Most databases have reporting mechanisms specifically designed to track, report and/or log instances of deadlocks for diagnostic purposes. In SQL server there is a trace flag that causes a log entry with much detail about each deadlock that occurs, including details about each of the two transactions involved, like what sql statements were being executed, what objects in the database were being locked, and why the lock could not be obtained. I'd guess mySQL has similar disgnostic tool. Find out what it is and turn it on so that the next time this occurs you can look and find out exactly what happened.
You can deadlock a simple SELECT against other statements, like an UPDATE. On my blog I have an example explaining a deadlock between two well tunned statements: Read/Write deadlock. While the example is SQL Server specific, the principle is generic. I don't have enough knowledge of MySQL to claim this is necessarily the case or not, specially in the light of various engines MySQL can deploy, but none the less a simple SELECT can be the victim of a deadlock.
I haven't looked into how MySQL transaction works, but this is based on how MSSQL transactions work:
If you are not using a transaction, each query has a transaction by itself. Otherwise you would get a mess every time an update failed in the middle.
The reason for the deadlock might be lock escalation. The database tries to lock as little as possible for each query, so it starts out by locking only the single rows affected. When most of the rows in a page is locked by the query it might decide that escalating the lock into locking the entire page would be better, which may have the side effect of locking some rows not otherwise affected by the query.
If a select query and an update query are trying to escalate locks on the same table, they may cause a deadlock eventhough only a single table is involved.

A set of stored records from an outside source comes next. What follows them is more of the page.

(** Going somewhere, by the aggregate's own fold. *)
Definition goesOn (w : World) (t : target) : Prop :=
  (tg_type t = TransferAggregateType ∧ outcomeOf (stream w TransferAggregateType (tg_id t)) = OutcomeInFlight) ∨
  (tg_type t = TransactionAggregateType ∧
   topLevelState (stream w TransactionAggregateType (tg_id t)) ∈ [stateInitialized; stateStarted; stateRollbackStarted]).

Lemma goesOn_noTerminal c t :
  reachable c → goesOn (fst c) t → noTerminal (stream (fst c) (tg_type t) (tg_id t)).
Proof.
  intros Hc [[-> Hout]|[-> Htop]].
  - apply inFlight_noTerminal; [by apply reachable_transfer | done].
  - destruct (reachable_transaction c (tg_id t) Hc) as (h & Hh & Hwf & _). rewrite (history_top _ _ Hh) in Htop.
    by eapply going_noTerminal.
Qed.

Lemma txLifecycle_going hist :
  hist ∈ txLifecycles → (∀ st, st ∈ hist → st ∉ [stateCompleted; stateRolledBack; stateRollbackFailed]) →
  default stateTxUnknown (last hist) ∈ [stateInitialized; stateStarted; stateRollbackStarted].
Proof.
  intros Hl. pattern hist. revert hist Hl. apply Forall_forall. unfold txLifecycles.
  repeat (apply Forall_cons_2; [|]); try apply Forall_nil_2; simpl; intros Htops;
    first [ decided | exfalso; by apply (Htops stateCompleted); decided
          | exfalso; by apply (Htops stateRolledBack); decided | exfalso; by apply (Htops stateRollbackFailed); decided ].
Qed.

(** A Transaction with events, none of them final, is going on unless it was
    rejected or ended. *)
Lemma transaction_goesOn h evs :
  history h evs → wf_tx h → evs ≠ [] → noTerminal evs →
  topLevelState evs ∈ [stateInitialized; stateStarted; stateRollbackStarted].
Proof.
  intros Hh Hwf Hne Hno. rewrite (history_top _ _ Hh).
  assert (Hmsg : ∀ m, m ∈ h → terminalKind (kind_of m) = false).
  { intros m [i Hi]%list_elem_of_lookup. destruct (Forall2_lookup_l _ _ _ _ _ Hh Hi) as (e & He & [Ht _]).
    destruct (Hno e) as (k & Hk & Hf); [by eapply list_elem_of_lookup_2|]. rewrite Hk in Ht. unfold EventType in Ht.
    apply full_name_inj in Ht. by subst k. }
  destruct Hwf as [->|[(id & reason & ->)|(i & rest & -> & Hrun & _)]].
  - by apply Forall2_nil_inv_l in Hh as ->.
  - specialize (Hmsg _ ltac:(left)). done.
  - rewrite topOf_tops. pose proof (wr_tops _ _ Hrun) as Hl.
    assert (Htops : ∀ st, st ∈ tops (TransactionInitialized i :: rest) → st ∉ [stateCompleted; stateRolledBack; stateRollbackFailed]).
    { intros st (m & Hm & Hst)%list_elem_of_omap Hbad. specialize (Hmsg m Hm). destruct m; simpl in *; simplify_eq; try done;
        revert Hbad; decided. }
    by apply txLifecycle_going.
Qed.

I agree that in this particular issue this is unlikely to be the issue but this is supplemental to the other answers in terms of limiting their scope, recorded for posterity in case someone finds it useful.
MySQL can in rare cases have single statements periodically deadlock against themselves. This seems to happen particularly on bulk inserts and the issues are almost certainly a deadlock between different threads relating to the operation. I would expect bulk updates to have the same problem. In the past when faced with this sort of issue I have generally just cut down on the number of rows being inserted (or updated) in a single statement. You won't usually get a deadlock when trying to obtain the lock in this case but other messages.
A colleague of mine and I were discussing similar problems in MS SQL Server (so this is not unique to MySQL!) and he pointed out that the solution there is to tell the server not to parallelize the insert or update. The problems here are spinlock-related deadlocks, not logical lock deadlocks in the RDBMS.